EXERCISE AIM:
Using the entries below, write out the line with "lines of what", the line with "(** [split_lines] loses", and every line in between, exactly as each is written.

Collected data entries:
------------

(** The status of the first command of [lines] that fails, label lines
    being skipped; 0 when none fails. *)
Fixpoint first_failure (status_of : list byte -> Z)
    (lines : list (list byte)) : Z :=
  match lines with
  | [] => 0
  | l :: r =>
      if Byte.eqb (hd NUL l) COLON then first_failure status_of r
      else if status_of (l ++ [NUL]) =? 0 then first_failure status_of r
      else status_of (l ++ [NUL])
  end.

(** A line that lets the walk pass: a label line, or a command on which the
    dispatcher always returns 0 and leaves the cursor alone. *)
Definition passes {P : Platform} (system : list byte -> M Z)
    (l : list byte) : Prop :=
  hd NUL l = COLON \/
  forall st,
    exists st',
      system (l ++ [NUL]) st = Some (0, st') /\
      script st' = script st /\
      script_offset st' = script_offset st.

(* ------------------------------------------------------------------ *)
(** ** A platform to run the definitions on

    32-bit [size_t], POSIX error numbers, and a world that records what
    the file asks of its surroundings. *)

Inductive demo_event : Type :=
| Unregistered (img : image)
| Registered (img : image)
| Printed (msg : list byte).

#[global] Instance demo_platform : Platform := {|
  size_t_bits := 32;
  ENOEXEC := 8;
  ENOENT := 2;
  ENOTTY := 25;
  ENOEXEC_nonzero := ltac:(discriminate);
  ENOENT_nonzero := ltac:(discriminate);
  ENOTTY_nonzero := ltac:(discriminate);
  World := list demo_event;
  unregister_image := fun img w => w ++ [Unregistered img];
  register_image := fun img w => w ++ [Registered img];
  printf := fun msg w => w ++ [Printed msg];
  parse_options := fun argv w =>
    match argv with
    | [_; _] => (0, 1%nat, w)
    | _ => (-22, length argv, w)
    end
|}.

Definition demo_image (s : list byte) : image :=
  {| data := s; type := Some script_image_type |}.

Definition demo_state (s : option image) (off : Z) : state :=
  {| script := s; script_offset := off; goto_label := None; world := [] |}.

(** A line processor that reports the offset it finds in the cursor. *)
Definition report_offset : list byte -> M Z :=
  fun _ st => Some (script_offset st, st).

(** A dispatcher that knows three commands: [boot] runs [inner], [false]
    fails with status 1, and [goto <label>] calls [goto_exec]; every other
    line succeeds. *)
Definition demo_system (inner : M Z) (line : list byte) : M Z :=
  let text := cstr line in
  if list_eq_dec Byte.byte_eq_dec text (bytes "boot") then inner
  else if list_eq_dec Byte.byte_eq_dec text (bytes "false") then ret 1
  else if list_eq_dec Byte.byte_eq_dec (firstn 5 text) (bytes "goto ")
       then goto_exec 64 [c_literal "goto"; skipn 5 text ++ [NUL]]
       else ret 0.

(** A dispatcher without jumps: [false] fails with status 1 and every other
    line succeeds. *)
Definition demo_plain_system (line : list byte) : M Z :=
  if list_eq_dec Byte.byte_eq_dec (cstr line) (bytes "false") then ret 1
  else ret 0.

(** The status function of [demo_plain_system]. *)
Definition demo_plain_status (line : list byte) : Z :=
  if list_eq_dec Byte.byte_eq_dec (cstr line) (bytes "false") then 1 else 0.

(** [":start\necho hi\ngoto start\n"] after the magic line *)
Definition demo_loop_script : list byte :=
  bytes "#!ipxe" ++ [NL] ++ bytes ":start" ++ [NL] ++ bytes "echo hi" ++ [NL]
  ++ bytes "goto start" ++ [NL].

Definition demo_skip_script : list byte :=
  bytes "#!ipxe" ++ [NL] ++ bytes "goto end" ++ [NL] ++ bytes "false" ++ [NL]
  ++ bytes ":end" ++ [NL] ++ bytes "echo done" ++ [NL].

Definition demo_outer_script : list byte :=
  bytes "#!ipxe" ++ [NL] ++ bytes "boot" ++ [NL] ++ bytes "echo after".

Definition demo_inner_script : list byte :=
  bytes "#!ipxe" ++ [NL] ++ bytes "echo one" ++ [NL] ++ bytes "false" ++ [NL]
  ++ bytes "echo never" ++ [NL].


(* ------------------------------------------------------------------ *)
(** ** Facts about bytes, C strings and lines *)

Lemma byte_val_inj (a b : byte) : byte_val a = byte_val b -> a = b.
Proof.
  unfold byte_val. intros H. apply N2Z.inj in H.
  assert (E : Some a = Some b).
  { rewrite <- (Byte.of_to_N a), <- (Byte.of_to_N b), H. reflexivity. }
  congruence.
Qed.

Lemma byte_eqb_refl (b : byte) : Byte.eqb b b = true.
Proof. apply Byte.byte_dec_lb. reflexivity. Qed.

Lemma byte_eqb_neq (a b : byte) : a <> b -> Byte.eqb a b = false.
Proof.
  intros H. destruct (Byte.eqb a b) eqn:E; [|reflexivity].
  apply Byte.byte_dec_bl in E. contradiction.
Qed.

Lemma byte_val_diff (a b : byte) : a <> b -> byte_val a - byte_val b <> 0.
Proof. intros H E. apply H, byte_val_inj. lia. Qed.

Lemma strcmp_zero_iff (s1 s2 : list byte) :
  strcmp s1 s2 = 0 <-> cstr s1 = cstr s2.
Proof.
  revert s2. induction s1 as [|c1 r1 IH]; intros [|c2 r2]; simpl.
  - tauto.
  - destruct (Byte.eqb c2 NUL) eqn:E.
    + apply Byte.byte_dec_bl in E. subst. split; auto.
    + apply Byte.eqb_false in E. split; [|discriminate].
      intros H. exfalso. apply (byte_val_diff NUL c2); auto.
  - destruct (Byte.eqb c1 NUL) eqn:E.
    + apply Byte.byte_dec_bl in E. subst. split; auto.
    + apply Byte.eqb_false in E. split; [|discriminate].
      intros H. exfalso. apply (byte_val_diff c1 NUL); auto.
  - destruct (Byte.eqb c1 c2) eqn:E12.
    + apply Byte.byte_dec_bl in E12. subst c2.
      destruct (Byte.eqb c1 NUL); [tauto|].
      rewrite IH. split; [congruence|]. intros H; inversion H; auto.
    + apply Byte.eqb_false in E12. split.
      * intros H. exfalso. apply (byte_val_diff c1 c2 E12); auto.
      * intros H. exfalso.
        destruct (Byte.eqb c1 NUL) eqn:E1, (Byte.eqb c2 NUL) eqn:E2;
          try discriminate.
        -- apply Byte.byte_dec_bl in E1, E2. congruence.
        -- inversion H. contradiction.
Qed.

Lemma cstr_app_NUL (s : list byte) : cstr (s ++ [NUL]) = cstr s.
Proof.
  induction s as [|b r IH]; simpl; [reflexivity|].
  destruct (Byte.eqb b NUL); congruence.
Qed.

Lemma line_of_no_NL (s : list byte) : ~ In NL (line_of s).
Proof.
  induction s as [|b r IH]; simpl; [tauto|].
  destruct (Byte.eqb b NL) eqn:E; simpl; [tauto|].
  apply Byte.eqb_false in E. intros [H|H]; auto.
Qed.

Lemma line_of_whole (l : list byte) : ~ In NL l -> line_of l = l.
Proof.
  induction l as [|b r IH]; simpl; [reflexivity|].
  intros H. rewrite byte_eqb_neq by (intros ->; apply H; auto).
  rewrite IH; auto.
Qed.

Lemma line_of_app_NL (l r : list byte) :
  ~ In NL l -> line_of (l ++ NL :: r) = l.
Proof.
  induction l as [|b l IH]; simpl; intros H.
  - reflexivity.
  - rewrite byte_eqb_neq by (intros ->; apply H; auto).
    rewrite IH; auto.
Qed.

(** A script either is its own first line or continues after a newline. *)
Lemma line_of_cases (s : list byte) :
  (memchr s NL = None /\ line_of s = s) \/
  (exists r, memchr s NL = Some (length (line_of s)) /\
             s = line_of s ++ NL :: r).
Proof.
  induction s as [|b s IH]; simpl.
  - left. auto.
  - destruct (Byte.eqb b NL) eqn:E.
    + apply Byte.byte_dec_bl in E. subst. right. exists s. auto.
    + destruct IH as [[Hm Hl]|[r [Hm Hl]]].
      * left. rewrite Hm, Hl. auto.
      * right. exists r. rewrite Hm. simpl. split; [reflexivity|].
        congruence.
Qed.

Lemma split_lines_not_nil (s : list byte) : split_lines s <> [].
Proof.
  destruct s as [|b r]; simpl; [discriminate|].
  destruct (Byte.eqb b NL); [discriminate|].
  destruct (split_lines r); discriminate.
Qed.

Lemma split_lines_no_NL (l : list byte) : ~ In NL l -> split_lines l = [l].
Proof.
  induction l as [|b l IH]; simpl; intros H; [reflexivity|].
  rewrite byte_eqb_neq by (intros ->; apply H; auto).
  rewrite IH; auto.
Qed.

Lemma split_lines_app_NL (l r : list byte) :
  ~ In NL l -> split_lines (l ++ NL :: r) = l :: split_lines r.
Proof.
  induction l as [|b l IH]; simpl; intros H.
  - reflexivity.
  - rewrite byte_eqb_neq by (intros ->; apply H; auto).
    rewrite IH; auto.
Qed.

(** The first line of [split_lines] is [line_of], and the others are the
    lines of what follows the first newline. *)
Lemma split_lines_cases (s : list byte) :
  (split_lines s = [s] /\ line_of s = s /\ memchr s NL = None) \/
  (exists r, s = line_of s ++ NL :: r /\
             split_lines s = line_of s :: split_lines r /\
             memchr s NL = Some (length (line_of s))).
Proof.
  destruct (line_of_cases s) as [[Hm Hl]|[r [Hm Hl]]].
  - left. split; [|auto]. apply split_lines_no_NL. rewrite <- Hl.
    apply line_of_no_NL.
  - right. exists r. split; [exact Hl|]. split; [|exact Hm].
    rewrite Hl at 1. apply split_lines_app_NL, line_of_no_NL.
Qed.

(** [split_lines] loses nothing: joining the lines with newlines gives the
    script back, and no line holds a newline. *)
Lemma split_lines_join (s : list byte) :
  exists l ls,
    split_lines s = l :: ls /\
    s = l ++ concat (map (fun x => NL :: x) ls) /\
    Forall (fun x => ~ In NL x) (l :: ls).
Proof.
  induction s as [|b s IH]; simpl.
  - exists [], []. repeat split; auto.
  - destruct IH as [l [ls [E1 [E2 E3]]]].
    destruct (Byte.eqb b NL) eqn:E.
    + apply Byte.byte_dec_bl in E. subst b.
      exists [], (l :: ls). rewrite E1. simpl. split; [reflexivity|].
      split; [congruence|]. constructor; auto.
    + apply Byte.eqb_false in E. rewrite E1.
      exists (b :: l), ls. split; [reflexivity|].
      split; [simpl; congruence|].
      inversion E3; subst. constructor; auto.
      intros [H|H]; auto.
Qed.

------------

REPLY TO THE EXERCISE:
    lines of what follows the first newline. *)
Lemma split_lines_cases (s : list byte) :
  (split_lines s = [s] /\ line_of s = s /\ memchr s NL = None) \/
  (exists r, s = line_of s ++ NL :: r /\
             split_lines s = line_of s :: split_lines r /\
             memchr s NL = Some (length (line_of s))).
Proof.
  destruct (line_of_cases s) as [[Hm Hl]|[r [Hm Hl]]].
  - left. split; [|auto]. apply split_lines_no_NL. rewrite <- Hl.
    apply line_of_no_NL.
  - right. exists r. split; [exact Hl|]. split; [|exact Hm].
    rewrite Hl at 1. apply split_lines_app_NL, line_of_no_NL.
Qed.

(** [split_lines] loses nothing: joining the lines with newlines gives the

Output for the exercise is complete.